Did you make a date to meet a friend for coffee at Dizengoff Center? You'd better be more specific. Walk inside the Tel Aviv mall and you'll immediately hit a countertop outlet run by Coffee Bean. Keep going and you'll smell the scent of Arcaffe's offerings downstairs. Go up to the third floor and the waiters at Greg Cafe will welcome you with smiles. Continue on that floor and you'll find a branch of Cafe Cafe. Not yet satisfied with the selection? You could also try the Aroma Cafe on the second floor.
Dizengoff Center is no different from other malls or shopping centers in terms of its selection of cafes. When this millennium began, such chains were just starting out. But today, according to market research company Dun & Bradstreet and economic consulting firm Czamanski Ben Shahar, these chains comprise a third of the cafe sector - which boasts more than 1,500 cafes turning over NIS 2.7 billion a year.

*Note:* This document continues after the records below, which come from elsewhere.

(** * AI Wargame: a shallow embedding of [ai_wargame.py]

    The game-state engine (units, coordinates, board, move legality, action
    application, winner detection), the static evaluation function and the
    two depth-bounded searches of [Game.get_best_move_minimax] are embedded
    as Rocq functions, followed by the properties proved about them.

    Conventions of the embedding:
    - Python integers are [Z]; rows and columns are [Z] and are converted to
      list indices only after [is_valid_coord] has accepted them.
    - The board is the list of rows of optional units that the source holds.
    - A Python value that may be [None] is an [option].
    - An exception raised by the interpreter is a [Raise] result.
    - Writing the trace file ([dump_to_output_file]) is not modelled. *)

From stdpp Require Import base list gmap strings.
From Stdlib Require Import ZArith Lia.

#[local] Open Scope Z_scope.

(** ** Enumerations *)

Inductive UnitType := AI | Tech | Virus | Program | Firewall.
Inductive Player := Attacker | Defender.
Inductive Direction := Up | Right | Down | Left.
Inductive ActionType := SelfDestruct | Move | Attack | Repair.
Inductive GameType :=
  AttackerVsDefender | AttackerVsComp | CompVsDefender | CompVsComp.

#[global] Instance UnitType_eq_dec : EqDecision UnitType.
Proof. solve_decision. Defined.
#[global] Instance Player_eq_dec : EqDecision Player.
Proof. solve_decision. Defined.
#[global] Instance Direction_eq_dec : EqDecision Direction.
Proof. solve_decision. Defined.
#[global] Instance ActionType_eq_dec : EqDecision ActionType.
Proof. solve_decision. Defined.

(** [UnitType.value]: the ordinal used to index the two tables. *)
Definition UnitType_value (t : UnitType) : nat :=
  match t with
  | AI => 0 | Tech => 1 | Virus => 2 | Program => 3 | Firewall => 4
  end%nat.

(** [Player.next] *)
Definition Player_next (p : Player) : Player :=
  match p with Attacker => Defender | Defender => Attacker end.

(** Exceptions the modelled code can raise. *)
Inductive PyErr := TypeError | AttributeError | UnboundLocalError.

(** Result of a computation that may raise, or whose model may run out of
    recursion fuel. *)
Inductive res (A : Type) :=
  | Ok (a : A)
  | Raise (e : PyErr)
  | OutOfFuel.
Arguments Ok {A} a.
Arguments Raise {A} e.
Arguments OutOfFuel {A}.

#[global] Instance res_ret : MRet res := λ A a, Ok a.
#[global] Instance res_bind : MBind res := λ A B k m,
  match m with
  | Ok a => k a
  | Raise e => Raise e
  | OutOfFuel => OutOfFuel
  end.

(** [range(a, b)] *)
Definition range (a b : Z) : list Z := seqZ a (b - a).

(** ** Python strings

    A string is a sequence of code points below 256 (Latin-1).  Only what
    the coordinate notation uses is modelled: indexing, [strip],
    [replace(sep, "")], [find], slices, and the case mappings, which are
    written for the ASCII letters; no other code point below 256 is mapped
    by Python onto an ASCII letter or digit, so a look-up of the mapped
    character in the row or column alphabet gives the same answer. *)

(** [s[i]] with Python's negative indices; [None] stands for IndexError. *)
Definition py_index (s : string) (i : Z) : option Ascii.ascii :=
  let n := Z.of_nat (String.length s) in
  if bool_decide (0 <= i < n) then String.get (Z.to_nat i) s
  else if bool_decide (- n <= i < 0) then String.get (Z.to_nat (n + i)) s
  else None.

(** [str.isspace] on one code point. *)
Definition py_isspace (c : Ascii.ascii) : bool :=
  let n := Ascii.nat_of_ascii c in
  (Nat.leb 9 n && Nat.leb n 13) || (Nat.leb 28 n && Nat.leb n 32)
  || Nat.eqb n 133 || Nat.eqb n 160.

Fixpoint py_lstrip (s : string) : string :=
  match s with
  | String c s' => if py_isspace c then py_lstrip s' else s
  | EmptyString => EmptyString
  end.

Definition string_rev (s : string) : string :=
  String.string_of_list_ascii (rev (String.list_ascii_of_string s)).

(** [s.strip()] *)
Definition py_strip (s : string) : string :=
  string_rev (py_lstrip (string_rev (py_lstrip s))).

(** [s.replace(sep, "")] for a one-character [sep]. *)
Fixpoint py_remove (sep : Ascii.ascii) (s : string) : string :=
  match s with
  | String c s' => if Ascii.eqb c sep then py_remove sep s'
                   else String c (py_remove sep s')
  | EmptyString => EmptyString
  end.

Definition ascii_upper (c : Ascii.ascii) : Ascii.ascii :=
  let n := Ascii.nat_of_ascii c in
  if Nat.leb 97 n && Nat.leb n 122 then Ascii.ascii_of_nat (n - 32) else c.

Definition ascii_lower (c : Ascii.ascii) : Ascii.ascii :=
  let n := Ascii.nat_of_ascii c in
  if Nat.leb 65 n && Nat.leb n 90 then Ascii.ascii_of_nat (n + 32) else c.

Fixpoint string_map (f : Ascii.ascii → Ascii.ascii) (s : string) : string :=
  match s with
  | String c s' => String (f c) (string_map f s')
  | EmptyString => EmptyString
  end.

(** [s.upper()] and [s.lower()] *)
Definition py_upper (s : string) : string := string_map ascii_upper s.
Definition py_lower (s : string) : string := string_map ascii_lower s.

(** [s.find(sub)]: the lowest index where [sub] starts, or -1. *)
Fixpoint py_find_from (sub s : string) (i : Z) : Z :=
  if String.prefix sub s then i
  else match s with
       | String _ s' => py_find_from sub s' (i + 1)
       | EmptyString => -1
       end.

Definition py_find (s sub : string) : Z := py_find_from sub s 0.

(** The separators that the two [from_string] parsers drop. *)
Definition separators : list Ascii.ascii := String.list_ascii_of_string " ,.:;-_".

Definition row_letters : string := "ABCDEFGHIJKLMNOPQRSTUVWXYZ".
Definition col_digits : string := "0123456789abcdef".

(** ** Unit *)

Module Unit.

Record t := mk { player : Player; type : UnitType; health : Z }.

#[global] Instance eq_dec : EqDecision t.
Proof. solve_decision. Defined.

Definition damage_table : list (list Z) :=
  [ [3;3;3;3;1]    (* AI *)
  ; [1;1;6;1;1]    (* Tech *)
  ; [9;6;1;6;1]    (* Virus *)
  ; [3;3;3;3;1]    (* Program *)
  ; [1;1;1;1;1] ]. (* Firewall *)

Definition repair_table : list (list Z) :=
  [ [0;1;1;0;0]    (* AI *)
  ; [3;0;0;3;3]    (* Tech *)
  ; [0;0;0;0;0]    (* Virus *)
  ; [0;0;0;0;0]    (* Program *)
  ; [0;0;0;0;0] ]. (* Firewall *)

(** [table[a.value][b.value]]; both tables are 5 x 5, so the index is
    always in range. *)
Definition table_at (tbl : list (list Z)) (a b : UnitType) : Z :=
  (tbl !!! UnitType_value a) !!! UnitType_value b.

Definition is_alive (self : t) : bool := bool_decide (health self > 0).

Definition mod_health (self : t) (health_delta : Z) : t :=
  let h := health self + health_delta in
  let h := if bool_decide (h < 0) then 0
           else if bool_decide (h > 9) then 9 else h in
  mk (player self) (type self) h.

Definition has_full_health (self : t) : bool :=
  bool_decide (health self = 9).

Definition damage_amount (self target : t) : Z :=
  let amount := table_at damage_table (type self) (type target) in
  if bool_decide (health target - amount < 0) then health target
  else amount.

Definition repair_amount (self target : t) : Z :=
  let amount := table_at repair_table (type self) (type target) in
  if bool_decide (health target + amount > 9) then 9 - health target
  else amount.

(** Returns [Some true], [Some false], or [None] when the function falls
    off its end (Python's implicit [None]).  [direction] is what
    [CoordPair.get_direction] returned, which may itself be [None]. *)
Definition is_valid_movement (self : t) (player : Player)
    (direction : option Direction) : option bool :=
  let fixed := bool_decide (type self = AI) || bool_decide (type self = Program)
               || bool_decide (type self = Firewall) in
  match player with
  | Attacker =>
      if fixed then
        if bool_decide (direction = Some Up) || bool_decide (direction = Some Left)
        then Some true else Some false
      else if bool_decide (type self = Virus) then Some true
      else None
  | Defender =>
      if fixed then
        if bool_decide (direction = Some Down) || bool_decide (direction = Some Right)
        then Some true else Some false
      else if bool_decide (type self = Tech) then Some true
      else None
  end.

End Unit.

(** Truthiness of an optional boolean ([None] is falsy). *)
Definition truthy (b : option bool) : bool :=
  match b with Some true => true | _ => false end.

(** ** Coord *)

Module Coord.

Record t := mk { row : Z; col : Z }.

#[global] Instance eq_dec : EqDecision t.
Proof. solve_decision. Defined.

(** Coords of the rectangle centred on [self], row by row. *)
Definition iter_range (self : t) (dist : Z) : list t :=
  r ← range (row self - dist) (row self + 1 + dist);
  c ← range (col self - dist) (col self + 1 + dist);
  [mk r c].

Definition iter_adjacent (self : t) : list t :=
  [ mk (row self - 1) (col self)
  ; mk (row self) (col self - 1)
  ; mk (row self + 1) (col self)
  ; mk (row self) (col self + 1) ].

Definition equals (self target : t) : bool :=
  bool_decide (row self = row target) && bool_decide (col self = col target).

(** [None] stands for the IndexError of a column below -16. *)
Definition col_string (self : t) : option string :=
  if bool_decide (col self < 16) then
    coord_char ← py_index col_digits (col self); Some (String coord_char EmptyString)
  else Some "?"%string.

(** [None] stands for the IndexError of a row below -26. *)
Definition row_string (self : t) : option string :=
  if bool_decide (row self < 26) then
    coord_char ← py_index row_letters (row self); Some (String coord_char EmptyString)
  else Some "?"%string.

Definition to_string (self : t) : option string :=
  r ← row_string self; c ← col_string self; Some (r +:+ c).

(** [None] is the [None] the source returns for a string that does not
    reduce to two characters. *)
Definition from_string (s : string) : option t :=
  let s := py_strip s in
  let s := foldl (λ s sep, py_remove sep s) s separators in
  if bool_decide (String.length s = 2%nat) then
    Some (mk (py_find row_letters (py_upper (String.substring 0 1 s)))
             (py_find col_digits (py_lower (String.substring 1 1 s))))
  else None.

End Coord.

(** ** CoordPair *)

Module CoordPair.

Record t := mk { src : Coord.t; dst : Coord.t }.

#[global] Instance eq_dec : EqDecision t.
Proof. solve_decision. Defined.

Definition iter_rectangle (self : t) : list Coord.t :=
  r ← range (Coord.row (src self)) (Coord.row (dst self) + 1);
  c ← range (Coord.col (src self)) (Coord.col (dst self) + 1);
  [Coord.mk r c].

Definition is_adjacent (self : t) : bool :=
  existsb
    (λ adj_coord,
       bool_decide (Coord.col adj_coord = Coord.col (dst self))
       && bool_decide (Coord.row adj_coord = Coord.row (dst self)))
    (Coord.iter_adjacent (src self)).

Definition are_coords_equal (self : t) : bool :=
  Coord.equals (src self) (dst self).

Beyond the traditional morning meal of coffee and croissant, these cafes also offer a wide range of sandwiches and salads. Such items, in theory, would be priced affordably, but in fact the prices range widely. We looked at prices at eight leading chains in Israel: Aroma (123 outlets), Cafe Cafe (96 branches), Cafe Joe (Cup of Joe - 62), Greg Cafe (44), Arcaffe (26), Hillel Cafe (23), Kakao (17) and Coffee Bean (14). We did not differentiate between Aroma Israel and Aroma Tel Aviv as the consumer tends not to realize they have different ownership.
What is listed below reflects the price of takeaway, not sitting at the establishment. In most cafes the price remains the same, though some do provide discounts on takeaway meals. Cafe Joe offers the biggest discount: to sit at the establishment, eat a tuna sandwich and drink a Coke costs NIS 40, but the same order on takeaway costs NIS 28. At Aroma and Cafe Cafe, the difference amounts to no more than NIS 2-4.
First we sought to find out which cafe offers the cheapest lunch. To do so, we chose a product all of them offer - the humble tuna sandwich, plus a bottle of Coca Cola.
We found that Aroma offers the best deal: tuna and Coke for NIS 31. The most expensive was Cafe Cafe, where a tuna sandwich and soda set us back NIS 50. That's a difference of 61%. Cafe Greg was also expensive, asking NIS 49 for the fish sandwich and Coke.
We found a similar price difference when buying coffee and a croissant.
Here Cafe Cafe and Arcaffe were the the most expensive, asking NIS 21. Aroma asked for NIS 12, a difference of 42%.
The figures show significant differences in price can exist between the cafe chains, whether for a morning snack or afternoon sandwich. But in any case, a survey by the market research company Panels found that cost wasn't necessarily the deciding factor for Israelis when choosing a venue. More than half of respondents (52%) say they make their selection based on the chain's accessibility and availability, while only 41% chose based on how the food and drink taste. Just 26% said price was crucial to their decision.
This could explain the great popularity of Aroma: It boasts the largest number of outlets among all the chains, with 123 nationwide. Cafe Cafe also has a lot of branches, but only 12% surveyed said it was their favorite cafe chain.
The survey examined 500 adults, of whom 65% said they regularly visit a cafe at least once a week, and 74% said they spend between NIS 20 to NIS 100 per visit to a cafe.
In an attempt to qualify how the public views the leading cafes, the respondents were asked which chain they think has the cheapest prices and which has the best service. In both categories, Aroma wins hands down - and at a wide margin over the next in line. Half the respondents said they believed it was the cheapest and 36% said it had the best service (which is interesting considering it's self-service; respondents were relating to service at the counter). Cafe Joe came in second place, Cafe Cafe was third and Hillel made fourth.
Aroma is self-service: you place your order at the cash register, pay, then wait for your name to be announced and pick up your order at the counter. All the other chains have waiters, and generally also offer the option of self-service at the counter.
Danny Kreifen of RestArt, a project management company for the food sector, says the main reason chains adopted waiter service on top of self-service is marketing. They realized they were losing on repeat sales.
"Say I'm holding a meeting at a cafe, and want another coffee, or to order dessert," he says.
"I see two or three people waiting on line at the register and give up on the idea. I won't get up and leave the person I'm meeting with by himself just for another cappuccino."
Indeed, Panels' survey found that only 25% of respondents say they prefer self-service. The remainder would rather be waited on, or said it didn't matter to them.
Aroma is unimpressed by that datum and says it doesn't intend to change its self-service concept. "It might be that generally speaking, people don't prefer self-service. But at the end of the day that isn't what will dictate where they go," says Yigal Sharon, CEO of Aroma Israel.
"People today have less time. They don't want to be held up waiting for service. They're stressed, they're in a hurry. People can sit down and take their time without paying for service," he adds. What's true is true: the data indicating that people prefer to be waited on has not hurt Aroma's popularity.